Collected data
⁂

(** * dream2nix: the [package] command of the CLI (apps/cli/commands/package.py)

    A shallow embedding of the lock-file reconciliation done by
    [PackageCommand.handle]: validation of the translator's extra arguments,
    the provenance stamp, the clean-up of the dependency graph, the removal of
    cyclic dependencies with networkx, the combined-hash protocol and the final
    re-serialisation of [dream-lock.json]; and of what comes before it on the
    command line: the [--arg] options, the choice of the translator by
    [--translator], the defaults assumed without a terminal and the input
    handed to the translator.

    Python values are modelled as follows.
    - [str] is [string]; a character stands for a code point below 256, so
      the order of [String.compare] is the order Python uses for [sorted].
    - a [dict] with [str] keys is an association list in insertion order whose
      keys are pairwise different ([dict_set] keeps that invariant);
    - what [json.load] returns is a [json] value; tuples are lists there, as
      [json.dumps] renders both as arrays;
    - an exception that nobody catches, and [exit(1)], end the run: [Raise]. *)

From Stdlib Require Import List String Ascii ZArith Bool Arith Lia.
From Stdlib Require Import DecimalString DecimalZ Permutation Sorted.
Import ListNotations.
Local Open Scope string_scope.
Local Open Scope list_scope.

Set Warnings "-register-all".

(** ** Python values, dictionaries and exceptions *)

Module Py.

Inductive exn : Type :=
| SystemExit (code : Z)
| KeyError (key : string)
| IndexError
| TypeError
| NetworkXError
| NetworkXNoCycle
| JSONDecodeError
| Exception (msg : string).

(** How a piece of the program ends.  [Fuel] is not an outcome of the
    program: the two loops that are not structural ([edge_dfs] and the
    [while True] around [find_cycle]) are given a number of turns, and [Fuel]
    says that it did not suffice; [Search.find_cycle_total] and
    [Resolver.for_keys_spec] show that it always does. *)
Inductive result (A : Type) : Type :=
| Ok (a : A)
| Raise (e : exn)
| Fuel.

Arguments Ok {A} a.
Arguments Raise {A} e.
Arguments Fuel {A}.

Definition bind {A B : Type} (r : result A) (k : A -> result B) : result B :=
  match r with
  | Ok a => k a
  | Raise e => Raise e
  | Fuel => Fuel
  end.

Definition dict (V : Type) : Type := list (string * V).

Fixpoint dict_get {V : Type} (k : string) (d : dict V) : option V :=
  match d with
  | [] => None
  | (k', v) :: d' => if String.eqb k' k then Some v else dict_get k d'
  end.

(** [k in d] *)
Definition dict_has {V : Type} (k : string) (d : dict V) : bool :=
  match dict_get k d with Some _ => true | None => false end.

⁂

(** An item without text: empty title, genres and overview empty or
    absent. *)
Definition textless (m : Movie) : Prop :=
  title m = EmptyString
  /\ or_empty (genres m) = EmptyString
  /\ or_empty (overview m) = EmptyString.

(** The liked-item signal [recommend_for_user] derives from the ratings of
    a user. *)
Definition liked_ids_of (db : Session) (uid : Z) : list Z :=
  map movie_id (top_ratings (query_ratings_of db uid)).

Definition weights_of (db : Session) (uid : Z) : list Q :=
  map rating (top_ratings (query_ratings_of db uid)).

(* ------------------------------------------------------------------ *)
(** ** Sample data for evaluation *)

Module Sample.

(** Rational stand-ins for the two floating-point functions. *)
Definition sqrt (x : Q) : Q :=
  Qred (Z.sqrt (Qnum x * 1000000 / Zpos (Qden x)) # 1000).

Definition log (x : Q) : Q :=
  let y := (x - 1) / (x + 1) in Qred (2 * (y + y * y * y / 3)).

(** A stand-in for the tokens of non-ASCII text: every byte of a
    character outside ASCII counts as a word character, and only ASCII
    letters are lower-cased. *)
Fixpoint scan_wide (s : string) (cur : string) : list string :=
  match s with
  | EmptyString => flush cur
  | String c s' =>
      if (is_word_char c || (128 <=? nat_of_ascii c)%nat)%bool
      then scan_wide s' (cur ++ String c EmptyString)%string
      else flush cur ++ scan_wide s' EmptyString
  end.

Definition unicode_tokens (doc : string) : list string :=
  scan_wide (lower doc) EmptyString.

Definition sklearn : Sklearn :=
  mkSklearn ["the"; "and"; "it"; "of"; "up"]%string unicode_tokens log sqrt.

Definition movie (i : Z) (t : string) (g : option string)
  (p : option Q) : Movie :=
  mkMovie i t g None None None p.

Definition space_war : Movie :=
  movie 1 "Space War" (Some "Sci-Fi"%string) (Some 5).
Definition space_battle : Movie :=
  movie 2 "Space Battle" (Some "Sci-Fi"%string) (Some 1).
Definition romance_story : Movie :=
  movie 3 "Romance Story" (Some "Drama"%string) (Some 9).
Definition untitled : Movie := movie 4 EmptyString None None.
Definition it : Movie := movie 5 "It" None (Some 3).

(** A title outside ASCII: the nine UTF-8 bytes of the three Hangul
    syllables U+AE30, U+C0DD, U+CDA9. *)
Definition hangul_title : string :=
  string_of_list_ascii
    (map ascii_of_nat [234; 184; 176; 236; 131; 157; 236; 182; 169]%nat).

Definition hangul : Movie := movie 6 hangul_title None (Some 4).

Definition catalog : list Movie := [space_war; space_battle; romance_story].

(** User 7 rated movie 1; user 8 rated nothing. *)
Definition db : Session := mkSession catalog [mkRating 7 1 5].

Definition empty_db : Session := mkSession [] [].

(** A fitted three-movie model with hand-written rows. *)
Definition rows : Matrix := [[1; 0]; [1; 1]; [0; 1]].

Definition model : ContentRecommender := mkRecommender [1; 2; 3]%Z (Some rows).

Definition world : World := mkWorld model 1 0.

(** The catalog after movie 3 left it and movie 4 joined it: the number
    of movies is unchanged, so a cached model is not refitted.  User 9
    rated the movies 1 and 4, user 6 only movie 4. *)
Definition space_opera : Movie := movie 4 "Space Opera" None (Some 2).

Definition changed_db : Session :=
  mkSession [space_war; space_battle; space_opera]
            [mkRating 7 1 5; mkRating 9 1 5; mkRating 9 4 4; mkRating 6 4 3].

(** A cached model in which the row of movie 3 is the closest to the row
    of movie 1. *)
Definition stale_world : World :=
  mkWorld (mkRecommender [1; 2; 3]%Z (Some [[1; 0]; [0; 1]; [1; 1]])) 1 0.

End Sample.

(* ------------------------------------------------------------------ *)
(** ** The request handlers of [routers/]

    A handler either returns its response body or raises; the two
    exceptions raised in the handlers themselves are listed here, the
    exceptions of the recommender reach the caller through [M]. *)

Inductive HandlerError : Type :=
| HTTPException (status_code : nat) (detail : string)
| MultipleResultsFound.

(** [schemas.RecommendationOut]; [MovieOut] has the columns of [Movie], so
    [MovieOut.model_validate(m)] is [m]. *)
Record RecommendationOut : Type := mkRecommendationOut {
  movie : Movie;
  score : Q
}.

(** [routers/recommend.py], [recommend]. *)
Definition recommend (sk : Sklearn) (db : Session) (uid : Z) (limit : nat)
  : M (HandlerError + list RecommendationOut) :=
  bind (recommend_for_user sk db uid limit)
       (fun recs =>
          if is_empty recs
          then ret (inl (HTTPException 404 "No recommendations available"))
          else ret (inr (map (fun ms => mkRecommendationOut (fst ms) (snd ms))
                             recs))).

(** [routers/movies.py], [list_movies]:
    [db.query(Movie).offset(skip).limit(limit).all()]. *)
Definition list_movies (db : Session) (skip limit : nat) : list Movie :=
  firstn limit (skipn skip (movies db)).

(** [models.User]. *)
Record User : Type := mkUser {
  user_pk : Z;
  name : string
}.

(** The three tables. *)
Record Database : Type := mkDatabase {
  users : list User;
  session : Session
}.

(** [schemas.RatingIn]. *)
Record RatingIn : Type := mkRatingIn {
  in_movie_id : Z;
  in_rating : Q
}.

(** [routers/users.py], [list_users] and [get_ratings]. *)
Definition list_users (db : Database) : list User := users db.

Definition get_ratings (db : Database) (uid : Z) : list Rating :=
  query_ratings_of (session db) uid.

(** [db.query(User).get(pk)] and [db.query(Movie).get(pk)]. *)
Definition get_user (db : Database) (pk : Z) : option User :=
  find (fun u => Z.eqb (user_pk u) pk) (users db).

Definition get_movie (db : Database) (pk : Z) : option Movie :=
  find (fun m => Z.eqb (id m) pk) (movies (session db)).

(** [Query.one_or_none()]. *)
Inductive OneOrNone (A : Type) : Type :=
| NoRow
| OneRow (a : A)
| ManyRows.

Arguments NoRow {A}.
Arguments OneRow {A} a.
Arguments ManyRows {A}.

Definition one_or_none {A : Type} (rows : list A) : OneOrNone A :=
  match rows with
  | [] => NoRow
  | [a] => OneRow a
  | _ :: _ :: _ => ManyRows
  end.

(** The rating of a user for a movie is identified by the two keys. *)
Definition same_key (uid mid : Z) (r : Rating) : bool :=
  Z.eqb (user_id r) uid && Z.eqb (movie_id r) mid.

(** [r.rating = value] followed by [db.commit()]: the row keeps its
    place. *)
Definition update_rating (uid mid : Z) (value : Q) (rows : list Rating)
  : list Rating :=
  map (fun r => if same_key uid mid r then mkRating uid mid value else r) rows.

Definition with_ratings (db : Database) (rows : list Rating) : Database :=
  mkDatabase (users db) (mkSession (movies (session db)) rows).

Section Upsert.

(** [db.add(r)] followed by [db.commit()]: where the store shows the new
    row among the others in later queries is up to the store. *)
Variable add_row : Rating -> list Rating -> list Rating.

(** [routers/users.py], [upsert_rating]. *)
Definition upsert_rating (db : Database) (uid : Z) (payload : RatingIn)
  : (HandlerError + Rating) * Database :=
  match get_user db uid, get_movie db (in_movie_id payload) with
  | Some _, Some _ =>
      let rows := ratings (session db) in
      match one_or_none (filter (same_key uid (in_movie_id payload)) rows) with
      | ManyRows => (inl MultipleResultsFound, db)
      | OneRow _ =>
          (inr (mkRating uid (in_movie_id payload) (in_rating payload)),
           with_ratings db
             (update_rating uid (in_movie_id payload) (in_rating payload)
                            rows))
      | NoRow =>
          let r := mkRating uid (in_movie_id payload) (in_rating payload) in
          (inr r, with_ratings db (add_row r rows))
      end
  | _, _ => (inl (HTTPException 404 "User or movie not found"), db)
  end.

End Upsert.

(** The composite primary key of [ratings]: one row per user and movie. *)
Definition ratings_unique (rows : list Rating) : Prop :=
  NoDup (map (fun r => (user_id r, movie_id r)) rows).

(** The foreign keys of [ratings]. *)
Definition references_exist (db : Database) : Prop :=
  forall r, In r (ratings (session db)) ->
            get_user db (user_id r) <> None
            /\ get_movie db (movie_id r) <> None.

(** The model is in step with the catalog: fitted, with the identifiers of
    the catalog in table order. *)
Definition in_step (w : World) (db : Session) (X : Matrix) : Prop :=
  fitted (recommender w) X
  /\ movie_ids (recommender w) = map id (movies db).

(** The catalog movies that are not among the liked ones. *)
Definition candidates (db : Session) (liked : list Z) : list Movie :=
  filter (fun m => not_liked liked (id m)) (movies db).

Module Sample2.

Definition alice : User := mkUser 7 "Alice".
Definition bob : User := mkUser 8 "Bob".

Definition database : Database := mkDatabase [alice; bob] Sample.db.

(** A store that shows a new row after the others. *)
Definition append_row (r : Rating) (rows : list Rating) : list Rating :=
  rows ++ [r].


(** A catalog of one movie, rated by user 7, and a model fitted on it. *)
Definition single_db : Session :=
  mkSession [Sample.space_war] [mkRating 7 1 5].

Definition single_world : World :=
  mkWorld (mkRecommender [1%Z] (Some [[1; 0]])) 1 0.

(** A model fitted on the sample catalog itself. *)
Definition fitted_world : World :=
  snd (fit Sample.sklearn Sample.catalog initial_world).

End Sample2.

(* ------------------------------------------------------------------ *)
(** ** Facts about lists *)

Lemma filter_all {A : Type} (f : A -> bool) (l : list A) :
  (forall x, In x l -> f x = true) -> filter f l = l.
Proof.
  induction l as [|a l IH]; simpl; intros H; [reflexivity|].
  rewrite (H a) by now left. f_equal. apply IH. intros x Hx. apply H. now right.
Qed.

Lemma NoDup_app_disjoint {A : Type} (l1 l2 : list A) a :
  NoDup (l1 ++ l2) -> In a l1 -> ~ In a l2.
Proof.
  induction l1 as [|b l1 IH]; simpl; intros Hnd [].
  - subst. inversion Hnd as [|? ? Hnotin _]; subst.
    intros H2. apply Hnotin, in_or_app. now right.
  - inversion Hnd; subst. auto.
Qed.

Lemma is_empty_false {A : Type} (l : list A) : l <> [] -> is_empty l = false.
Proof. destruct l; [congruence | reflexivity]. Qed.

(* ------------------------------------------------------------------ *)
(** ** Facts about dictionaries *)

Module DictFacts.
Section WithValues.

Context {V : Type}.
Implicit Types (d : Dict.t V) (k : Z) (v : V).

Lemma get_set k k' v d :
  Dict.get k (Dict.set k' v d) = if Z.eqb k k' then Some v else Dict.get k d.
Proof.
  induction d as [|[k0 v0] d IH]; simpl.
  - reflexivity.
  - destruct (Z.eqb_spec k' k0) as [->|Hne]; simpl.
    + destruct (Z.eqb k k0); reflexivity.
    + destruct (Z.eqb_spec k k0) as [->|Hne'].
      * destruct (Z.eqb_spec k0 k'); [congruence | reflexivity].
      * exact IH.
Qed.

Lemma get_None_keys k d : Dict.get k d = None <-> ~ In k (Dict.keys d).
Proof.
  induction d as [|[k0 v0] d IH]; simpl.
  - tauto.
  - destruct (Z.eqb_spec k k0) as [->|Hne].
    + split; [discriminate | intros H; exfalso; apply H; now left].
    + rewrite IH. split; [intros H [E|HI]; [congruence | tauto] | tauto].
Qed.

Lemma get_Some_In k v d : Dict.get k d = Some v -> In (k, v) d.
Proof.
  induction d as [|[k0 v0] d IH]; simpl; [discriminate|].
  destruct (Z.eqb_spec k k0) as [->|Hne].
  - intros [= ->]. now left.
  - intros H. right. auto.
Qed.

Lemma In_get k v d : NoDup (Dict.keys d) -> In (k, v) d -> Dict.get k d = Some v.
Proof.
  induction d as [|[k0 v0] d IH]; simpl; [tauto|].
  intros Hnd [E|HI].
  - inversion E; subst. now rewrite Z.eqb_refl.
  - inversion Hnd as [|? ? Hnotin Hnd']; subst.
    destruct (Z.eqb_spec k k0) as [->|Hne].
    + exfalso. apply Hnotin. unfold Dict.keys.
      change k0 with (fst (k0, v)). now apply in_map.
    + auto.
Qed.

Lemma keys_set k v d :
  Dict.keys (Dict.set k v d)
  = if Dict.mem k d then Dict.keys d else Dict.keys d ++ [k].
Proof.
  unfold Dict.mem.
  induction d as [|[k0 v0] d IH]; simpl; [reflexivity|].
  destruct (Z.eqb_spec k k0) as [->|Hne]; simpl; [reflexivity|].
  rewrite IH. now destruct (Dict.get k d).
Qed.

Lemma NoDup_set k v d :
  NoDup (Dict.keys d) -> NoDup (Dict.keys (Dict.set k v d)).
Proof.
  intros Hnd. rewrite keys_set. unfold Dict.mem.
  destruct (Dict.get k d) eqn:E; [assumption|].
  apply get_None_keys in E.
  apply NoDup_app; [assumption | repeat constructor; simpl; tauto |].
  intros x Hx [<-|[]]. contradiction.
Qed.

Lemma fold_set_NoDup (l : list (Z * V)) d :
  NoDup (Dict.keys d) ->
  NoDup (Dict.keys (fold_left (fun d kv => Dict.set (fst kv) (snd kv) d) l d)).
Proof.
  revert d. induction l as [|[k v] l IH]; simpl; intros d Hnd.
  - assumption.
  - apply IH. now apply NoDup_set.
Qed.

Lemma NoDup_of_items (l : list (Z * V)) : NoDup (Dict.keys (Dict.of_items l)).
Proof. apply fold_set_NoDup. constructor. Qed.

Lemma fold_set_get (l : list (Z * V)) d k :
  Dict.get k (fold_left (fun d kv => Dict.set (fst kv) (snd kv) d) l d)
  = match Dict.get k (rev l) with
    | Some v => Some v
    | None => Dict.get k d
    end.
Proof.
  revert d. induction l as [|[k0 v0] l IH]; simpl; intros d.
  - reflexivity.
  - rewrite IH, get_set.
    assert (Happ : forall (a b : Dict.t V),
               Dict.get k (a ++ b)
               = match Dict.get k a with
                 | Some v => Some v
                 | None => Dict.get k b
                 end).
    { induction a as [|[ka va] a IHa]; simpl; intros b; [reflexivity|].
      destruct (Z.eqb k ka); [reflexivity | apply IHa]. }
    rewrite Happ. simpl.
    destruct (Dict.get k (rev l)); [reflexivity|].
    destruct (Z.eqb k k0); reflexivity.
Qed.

⁂

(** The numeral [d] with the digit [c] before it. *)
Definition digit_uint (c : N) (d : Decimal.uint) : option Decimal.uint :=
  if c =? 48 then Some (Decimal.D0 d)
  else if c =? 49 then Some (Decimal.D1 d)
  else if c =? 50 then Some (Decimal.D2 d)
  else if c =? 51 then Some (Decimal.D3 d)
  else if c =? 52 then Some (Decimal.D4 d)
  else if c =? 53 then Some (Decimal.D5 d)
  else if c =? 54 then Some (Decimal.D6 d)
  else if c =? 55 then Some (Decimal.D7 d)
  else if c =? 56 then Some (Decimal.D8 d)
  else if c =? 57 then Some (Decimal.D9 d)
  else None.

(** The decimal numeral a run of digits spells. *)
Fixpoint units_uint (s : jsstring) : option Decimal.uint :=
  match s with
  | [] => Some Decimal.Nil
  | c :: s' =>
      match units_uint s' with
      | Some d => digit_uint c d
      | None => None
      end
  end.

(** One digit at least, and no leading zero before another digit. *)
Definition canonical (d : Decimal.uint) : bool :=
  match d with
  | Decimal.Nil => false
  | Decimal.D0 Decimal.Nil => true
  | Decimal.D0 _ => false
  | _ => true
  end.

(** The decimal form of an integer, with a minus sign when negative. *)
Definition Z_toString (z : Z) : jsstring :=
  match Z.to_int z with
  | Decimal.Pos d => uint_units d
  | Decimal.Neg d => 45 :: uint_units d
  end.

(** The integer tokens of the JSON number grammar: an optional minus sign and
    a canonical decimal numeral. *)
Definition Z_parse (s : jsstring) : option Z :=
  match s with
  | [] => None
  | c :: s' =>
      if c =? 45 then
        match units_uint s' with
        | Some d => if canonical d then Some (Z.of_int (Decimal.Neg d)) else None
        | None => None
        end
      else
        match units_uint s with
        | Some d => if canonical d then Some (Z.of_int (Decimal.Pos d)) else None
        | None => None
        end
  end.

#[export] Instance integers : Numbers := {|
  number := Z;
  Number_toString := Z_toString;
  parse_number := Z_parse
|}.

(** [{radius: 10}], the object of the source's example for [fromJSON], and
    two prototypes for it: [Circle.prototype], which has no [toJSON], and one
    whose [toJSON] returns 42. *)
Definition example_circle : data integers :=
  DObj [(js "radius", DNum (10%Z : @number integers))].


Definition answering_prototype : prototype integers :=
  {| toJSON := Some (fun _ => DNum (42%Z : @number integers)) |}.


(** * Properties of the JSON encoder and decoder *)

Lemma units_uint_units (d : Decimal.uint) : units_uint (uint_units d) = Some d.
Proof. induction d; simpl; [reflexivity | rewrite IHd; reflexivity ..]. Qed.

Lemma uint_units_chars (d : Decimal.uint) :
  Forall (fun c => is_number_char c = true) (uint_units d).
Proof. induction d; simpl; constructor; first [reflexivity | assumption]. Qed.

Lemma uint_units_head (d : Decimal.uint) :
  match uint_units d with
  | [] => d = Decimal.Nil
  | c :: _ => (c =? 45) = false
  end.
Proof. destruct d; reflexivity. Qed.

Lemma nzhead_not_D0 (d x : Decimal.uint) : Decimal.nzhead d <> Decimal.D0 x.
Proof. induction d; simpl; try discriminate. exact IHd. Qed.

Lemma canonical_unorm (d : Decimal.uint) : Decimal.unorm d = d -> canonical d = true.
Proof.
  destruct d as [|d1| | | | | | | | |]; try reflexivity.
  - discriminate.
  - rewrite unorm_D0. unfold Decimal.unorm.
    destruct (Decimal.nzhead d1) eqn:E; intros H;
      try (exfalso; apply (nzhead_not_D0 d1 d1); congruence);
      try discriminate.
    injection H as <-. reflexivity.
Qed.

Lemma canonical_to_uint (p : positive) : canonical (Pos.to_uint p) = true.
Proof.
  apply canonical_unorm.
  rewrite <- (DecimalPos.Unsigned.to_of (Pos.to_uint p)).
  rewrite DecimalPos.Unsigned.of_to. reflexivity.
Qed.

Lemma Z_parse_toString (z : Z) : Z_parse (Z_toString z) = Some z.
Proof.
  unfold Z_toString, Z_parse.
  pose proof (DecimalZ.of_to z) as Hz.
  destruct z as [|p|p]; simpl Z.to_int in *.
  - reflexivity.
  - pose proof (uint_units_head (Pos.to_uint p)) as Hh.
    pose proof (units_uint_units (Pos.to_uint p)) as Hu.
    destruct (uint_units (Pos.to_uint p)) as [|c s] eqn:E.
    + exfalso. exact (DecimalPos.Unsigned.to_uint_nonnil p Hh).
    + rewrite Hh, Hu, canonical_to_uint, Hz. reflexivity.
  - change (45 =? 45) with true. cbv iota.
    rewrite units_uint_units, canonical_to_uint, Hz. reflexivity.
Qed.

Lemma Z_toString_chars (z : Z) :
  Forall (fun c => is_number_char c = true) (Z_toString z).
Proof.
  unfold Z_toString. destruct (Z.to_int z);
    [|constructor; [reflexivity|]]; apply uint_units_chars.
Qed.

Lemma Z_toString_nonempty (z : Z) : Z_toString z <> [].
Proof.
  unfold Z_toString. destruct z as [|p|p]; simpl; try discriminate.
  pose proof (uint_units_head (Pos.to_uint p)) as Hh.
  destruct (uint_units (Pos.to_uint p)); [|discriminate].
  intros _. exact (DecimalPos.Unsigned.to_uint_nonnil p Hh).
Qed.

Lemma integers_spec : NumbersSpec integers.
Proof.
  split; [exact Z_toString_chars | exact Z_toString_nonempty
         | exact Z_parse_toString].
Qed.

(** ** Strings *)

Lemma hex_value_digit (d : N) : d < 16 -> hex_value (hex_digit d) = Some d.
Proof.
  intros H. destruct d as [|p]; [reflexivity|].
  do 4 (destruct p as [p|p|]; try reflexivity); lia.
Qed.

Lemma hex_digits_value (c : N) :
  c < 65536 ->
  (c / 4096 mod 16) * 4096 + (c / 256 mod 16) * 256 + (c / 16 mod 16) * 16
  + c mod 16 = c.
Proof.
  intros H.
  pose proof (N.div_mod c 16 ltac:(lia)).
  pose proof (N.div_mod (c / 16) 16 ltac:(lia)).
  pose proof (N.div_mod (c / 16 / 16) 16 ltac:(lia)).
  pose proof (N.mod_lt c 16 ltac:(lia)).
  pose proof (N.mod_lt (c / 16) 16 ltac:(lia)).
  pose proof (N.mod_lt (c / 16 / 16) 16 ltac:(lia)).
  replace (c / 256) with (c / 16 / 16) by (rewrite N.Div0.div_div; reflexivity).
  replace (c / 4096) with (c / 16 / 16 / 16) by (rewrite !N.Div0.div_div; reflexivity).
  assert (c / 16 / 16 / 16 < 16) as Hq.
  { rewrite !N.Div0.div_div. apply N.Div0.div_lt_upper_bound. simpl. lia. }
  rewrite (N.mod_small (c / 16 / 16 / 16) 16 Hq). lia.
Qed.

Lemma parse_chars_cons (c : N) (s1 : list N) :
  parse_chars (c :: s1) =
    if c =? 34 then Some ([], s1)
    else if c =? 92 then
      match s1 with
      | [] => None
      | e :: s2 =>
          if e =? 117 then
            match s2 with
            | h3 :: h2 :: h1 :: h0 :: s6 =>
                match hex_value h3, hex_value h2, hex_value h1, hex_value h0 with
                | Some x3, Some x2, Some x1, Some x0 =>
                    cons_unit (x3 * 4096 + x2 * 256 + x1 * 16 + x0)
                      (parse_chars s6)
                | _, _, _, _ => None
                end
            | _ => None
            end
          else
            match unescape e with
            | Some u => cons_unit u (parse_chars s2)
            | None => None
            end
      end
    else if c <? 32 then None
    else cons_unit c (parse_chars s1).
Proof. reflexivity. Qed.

⁂

Exercise objective
From the entries above, restate word for word the lines from the line containing "(** * dream2nix: the" to the line containing "From Stdlib Require Import List", both ends included, and nothing more.

Task output
(** * dream2nix: the [package] command of the CLI (apps/cli/commands/package.py)

    A shallow embedding of the lock-file reconciliation done by
    [PackageCommand.handle]: validation of the translator's extra arguments,
    the provenance stamp, the clean-up of the dependency graph, the removal of
    cyclic dependencies with networkx, the combined-hash protocol and the final
    re-serialisation of [dream-lock.json]; and of what comes before it on the
    command line: the [--arg] options, the choice of the translator by
    [--translator], the defaults assumed without a terminal and the input
    handed to the translator.

    Python values are modelled as follows.
    - [str] is [string]; a character stands for a code point below 256, so
      the order of [String.compare] is the order Python uses for [sorted].
    - a [dict] with [str] keys is an association list in insertion order whose
      keys are pairwise different ([dict_set] keeps that invariant);
    - what [json.load] returns is a [json] value; tuples are lists there, as
      [json.dumps] renders both as arrays;
    - an exception that nobody catches, and [exit(1)], end the run: [Raise]. *)

From Stdlib Require Import List String Ascii ZArith Bool Arith Lia.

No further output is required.